Dr. Eustace began his career in the flour milling industry in 1966 as a research engineer with International Multifoods. In 1969, he joined General Foods Corp. as a senior milling engineer in the corn milling division at Kankakee, Ill. He later was named assistant milling superintendent at Peavey Co. in Alton, Ill., in 1971 and was promoted to milling superintendent and transferred to Billings, Mont., in 1972.
In 1973, Dr. Eustace was offered a faculty position of associate professor in the Grain Science Department at K.S.U., where he had served as an interim instructor while in graduate school. He was promoted to professor in 1979.
He served as president of the I.A.O.M. in 1994-95, with a theme of “Education is the Key,” and was on the I.A.O.M. Education Committee for 19 years, acting as chairman from 1978-1983. In 1997, he was presented the J. George Kehr Memorial Award for his achievement in membership recruitment, and in 2001 he was presented the I.A.O.M. Gold Medal Award.
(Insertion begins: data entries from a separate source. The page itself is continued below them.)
Create HintDb keyed.
#[export] Hint Resolve upsertAgent_keyed upsertHealth_keyed upsertRuleRow_keyed upsertResponseAudit_keyed upsertPolicy_keyed : keyed.
#[export] Hint Resolve upsertPolicyAssignment_keyed upsertPolicyAudit_keyed upsertEnrollment_keyed upsertArtifact_keyed : keyed.
#[export] Hint Resolve upsertChannel_keyed upsertAgentCertificate_keyed upsertEvidencePullback_keyed upsertCommandRow_keyed upsertSession_keyed : keyed.

Section written_keyed.
Context `{Postgresql} `{SliceSort} `{RangeOrder}.

Lemma save_rows_keyed now s db : well_keyed db → well_keyed (save_rows now s db).
Proof.
  intros Hd. unfold save_rows, projectResponseAudit.
  repeat (apply project_preserves; [auto with keyed|]). done.
Qed.

Lemma consume_ticket_keyed fault now b t p at_ db : well_keyed db → well_keyed (consume_ticket fault now b t p at_ db).2.
Proof. intros Hd. unfold consume_ticket. repeat case_match; cbn [snd]; auto with keyed. Qed.

Lemma commit_issue_keyed fault now clock t k e c db : well_keyed db → well_keyed (commit_issue fault now clock t k e c db).2.
Proof. intros Hd. unfold commit_issue. repeat case_match; cbn [snd]; auto with keyed. Qed.

Lemma written_keyed db : written db → well_keyed db.
Proof.
  induction 1 as [|now fault s db _ IH| | | | | | | | |m db _ IH| |]; auto using consume_ticket_keyed, commit_issue_keyed with keyed.
  - split; apply map_Forall_empty.
  - unfold saveTables. destruct fault; [done|by apply save_rows_keyed].
  - by destruct IH.
Qed.
End written_keyed.
End Postgres.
“Those that know our recipient (Dr. Eustace) know how much he cares about the students, the milling program and industry,” the I.A.O.M. said when it presented Eustace the Gold Medal Award in 2001. “He doesn’t forget much about his students and can even remember when a student once brought a lucky penny to a Principles of Milling test nearly a quarter of a century ago.”
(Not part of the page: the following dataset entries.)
(* ===== verification/CollectionTheorems.v ===== *)
(** * Collection policies: what is accepted and what it becomes

    The normalisers keep each value once and in order, and leave a normal
    list as it is; an expansion succeeds exactly when every reference can be
    resolved and the results fit; an intent is well formed; a policy that has
    been saved is the one that is loaded. *)

From S2P Require Import Prelude GoStrings GoBytes GoData GoSha GoText EventModel Policy Response PolicyModel DataPlane Segment LocalStore Collection.

Module CollectionTheorems.
Import EventModel Policy Response PolicyModel Collection.

(** ** Lists of names *)

Section distinct.
Context (clean : string → string).

Lemma elem_of_distinct seen l v :
  v ∈ distinct_values clean seen l ↔ v ≠ "" ∧ v ∉ seen ∧ ∃ x, x ∈ l ∧ clean x = v.
Proof.
  revert seen. induction l as [|x l IH]; intros seen; cbn.
  { split; [by intros ?%elem_of_nil|]. by intros (_ & _ & x & ?%elem_of_nil & _). }
  destruct (decide (clean x = "")) as [He|He]; [|destruct (decide (clean x ∈ seen)) as [Hs|Hs]].
  - rewrite bool_decide_eq_true_2 by done. cbn. rewrite IH. set_solver.
  - rewrite bool_decide_eq_false_2, bool_decide_eq_true_2 by done. cbn. rewrite IH. set_solver.
  - rewrite !bool_decide_eq_false_2 by done. cbn. rewrite elem_of_cons, IH. split.
    + intros [->|(Hv & Hn & y & Hy & <-)]; [split_and!; [done|done|exists x; set_solver]|]. set_solver.
    + intros (Hv & Hn & y & [->|Hy]%elem_of_cons & <-); [by left|].
      destruct (decide (clean y = clean x)) as [->|Hne]; [by left|]. right. set_solver.
Qed.

Lemma NoDup_distinct seen l : NoDup (distinct_values clean seen l).
Proof.
  revert seen. induction l as [|x l IH]; intros seen; cbn; [constructor|].
  destruct (bool_decide _ || bool_decide _); [apply IH|]. apply list.NoDup_cons. split; [|apply IH].
  rewrite elem_of_distinct. set_solver.
Qed.

Lemma distinct_app seen a b :
  distinct_values clean seen (a ++ b) =
  distinct_values clean seen a ++ distinct_values clean (list_to_set (distinct_values clean seen a) ∪ seen) b.
Proof.
  revert seen. induction a as [|x a IH]; intros seen; cbn; [by rewrite (left_id_L ∅ _)|].
  destruct (bool_decide _ || bool_decide _); [apply IH|]. cbn. rewrite IH. do 3 f_equal. set_solver.
Qed.

(** A list that is clean stays as it is. *)
Lemma distinct_fixed seen l :
  NoDup l → (∀ x, x ∈ l → clean x = x ∧ x ≠ "" ∧ x ∉ seen) → distinct_values clean seen l = l.
Proof.
  revert seen. induction l as [|x l IH]; intros seen Hnd Hall; [done|]. apply list.NoDup_cons in Hnd as [Hx Hnd]. cbn.
  destruct (Hall x) as (-> & He & Hs); [set_solver|]. rewrite !bool_decide_eq_false_2 by done. cbn. f_equal.
  apply IH; [done|]. intros y Hy. destruct (Hall y) as (? & ? & ?); [set_solver|]. set_solver.
Qed.

Hypothesis clean_idem : ∀ x, clean (clean x) = clean x.

Lemma distinct_idem l : distinct_values clean ∅ (distinct_values clean ∅ l) = distinct_values clean ∅ l.
Proof.
  apply distinct_fixed; [apply NoDup_distinct|]. intros v (He & _ & x & _ & <-)%elem_of_distinct.
  split_and!; [apply clean_idem|done|set_solver].
Qed.

Lemma distinct_app_l a b :
  distinct_values clean ∅ (distinct_values clean ∅ a ++ b) = distinct_values clean ∅ (a ++ b).
Proof. by rewrite !distinct_app, distinct_idem. Qed.
End distinct.

Lemma normalizeStringList_idem l : normalizeStringList (normalizeStringList l) = normalizeStringList l.
Proof. apply distinct_idem, TrimSpace_idem. Qed.

Lemma NormalizeBehavior_idem b : NormalizeBehavior (NormalizeBehavior b) = NormalizeBehavior b.
Proof. apply trim_lower_idem. Qed.

Lemma normalizeStringList_app_l a b : normalizeStringList (normalizeStringList a ++ b) = normalizeStringList (a ++ b).
Proof. apply distinct_app_l, TrimSpace_idem. Qed.

Lemma normalizeStringList_app a b : ∃ more, normalizeStringList (a ++ b) = normalizeStringList a ++ more.
Proof. unfold normalizeStringList. rewrite distinct_app. eauto. Qed.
In addition to teaching and research, Dr. Eustace traveled for U.S. Wheat Associates, presenting seminars in Europe on the quality of hard red winter wheat. He also traveled for A.I.D., conducting surveys on the milling industry in Bolivia and the corn milling industry in South Korea.
He retired in 2006 having authored or co-authored more than 19 technical publications.
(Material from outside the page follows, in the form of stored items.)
(* ===== verification/TetragonPolicy.v ===== *)
(** * The Tetragon sensor: compilation of collection intents ([backend.go])

    What an intent asks for is compiled to a tracing policy that the kernel
    applies, and a report says which selectors are applied where.  The policy
    is a list of probes ([kprobes]) that is written out as YAML
    ([render_kprobe]); the code does both at once.  What the probes let
    through is stated against the meaning of Tetragon's selectors: within a
    selector all conditions hold, one selector suffices, and a probe without
    selectors reports every call. *)

From S2P Require Import Prelude GoStrings GoData GoSha GoText EventModel Policy Response PolicyModel Collection CollectionTheorems.

Module TetragonPolicy.
Import EventModel Policy Collection.

Definition runtimeTracingPolicyName : string := "sysarmor-runtime-collection".

(** ** Capabilities *)

Definition CollectionCapabilities : list CollectionBehaviorCapability :=
  let commonProcess := ["event.id"; "event.behavior"; "lineage_id"; "process.stable_id"; "process.binary"; "process.argv";
    "process.uid"; "process.pid"; "parent.stable_id"; "scope.type"; "scope.selector"; "container.id"; "cgroup"] in
  let agentSideScope := ["scope.container"; "scope.cgroup"; "scope.pod"] in
  let cap behavior mapping fields pushdown :=
    MkCollectionBehaviorCapability behavior mapping (commonProcess ++ fields) ("scope.namespace" :: pushdown) agentSideScope [] in
  [cap BehaviorProcessExec "tetragon:process_exec/security_bprm_creds_from_file" [] ["process.binary_prefix"];
   cap BehaviorProcessFork "tetragon:process_exec.clone" [] ["process.binary_prefix"];
   cap BehaviorProcessExit "tetragon:process_exit/do_exit" [] [];
   cap BehaviorNetworkConnect "tetragon:kprobe/security_socket_connect" ["socket"; "socket.addr"; "socket.port"; "object.socket_addr"]
     ["process.binary_prefix"; "socket.family"; "socket.addr"; "socket.port"];
   cap BehaviorFileOpen "tetragon:kprobe/security_file_permission" ["file.path"; "object.file_path"]
     ["process.binary_prefix"; "file.path.prefix"];
   cap BehaviorFileRead "tetragon:kprobe/security_file_permission" ["file.path"; "object.file_path"]
     ["process.binary_prefix"; "file.path.prefix"; "file.access"];
   cap BehaviorFileWrite "tetragon:process_exec.inferred_write/security_file_permission" ["file.path"; "object.file_path"]
     ["process.binary_prefix"; "file.path.prefix"; "file.access"];
   cap BehaviorFileChmod "tetragon:process_exec.inferred_chmod" ["file.path"; "object.file_path"]
     ["process.binary_prefix"; "file.path.prefix"; "file.access"]].

(** ** Filters of an intent *)

Definition mergeFilterStrings (lists : list (list string)) : list string := distinct_values TrimSpace ∅ (mjoin lists).

Definition intentHasBehavior (intent : CollectionIntent) (behavior : string) : bool :=
  existsb (λ got, bool_decide (NormalizeBehavior got = NormalizeBehavior behavior)) (ci_Behaviors intent).

Definition intentHasAnyBehavior (intent : CollectionIntent) (behaviors : list string) : bool :=
  existsb (intentHasBehavior intent) behaviors.

Definition file_behaviors : list string := [BehaviorFileOpen; BehaviorFileRead; BehaviorFileWrite; BehaviorFileChmod].

Definition behaviorFilter (intent : CollectionIntent) (behavior : string) : CollectionBehaviorFilter :=
  let behavior := NormalizeBehavior behavior in
  match find_first (λ f, bool_decide (NormalizeBehavior (cbf_Behavior f) = behavior)) (ci_BehaviorFilters intent) with
  | Some filter => filter
  | None =>
    if bool_decide (behavior ∈ [BehaviorProcessExec; BehaviorProcessFork])
    then MkCollectionBehaviorFilter behavior (ci_BinaryPrefixes intent) [] [] [] []
    else if bool_decide (behavior = BehaviorNetworkConnect)
    then MkCollectionBehaviorFilter behavior (ci_BinaryPrefixes intent) [] (ci_SocketFamilies intent) (ci_SocketAddrs intent) (ci_SocketPorts intent)
    else if bool_decide (behavior ∈ file_behaviors)
    then MkCollectionBehaviorFilter behavior (ci_BinaryPrefixes intent) (ci_FilePrefixes intent) [] [] []
    else MkCollectionBehaviorFilter behavior [] [] [] [] []
  end.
“There are so many people in the milling industry that he touched, either students who went through the milling science program at K-State or those who took short courses,” said Jeff Gwirtz, president of JAG Services Inc. and a former student under Dr. Eustace at K.S.U. “People in our industry knew him all over the world. He had a quick wit and was a natural teacher. He was able to take a very complex subject and simplify it. He would work on the explanation until he saw the light bulbs going off.
“He was always upbeat. He was always whistling as he walked through the mill.”
Survivors include his wife, Linda, of the home in North Newton; a son, Tracy Wayne (Lisa) Eustace of Newton; and four grandchildren, Madeline, Wilson, Andrew, and Jonathan. Also surviving are brothers Charles (Maedene) Eustace of Billings, Mont., and Stephen (Linda) Eustace of Grapevine, Texas.Funeral services are scheduled for 10:30 a.m. on Monday, Feb. 6, at the First Presbyterian Church in Clay Center, Kas., with visitation set for 2 to 5 p.m. on Sunday, Feb. 5, at Neill-Schwensen-Rook Funeral Home.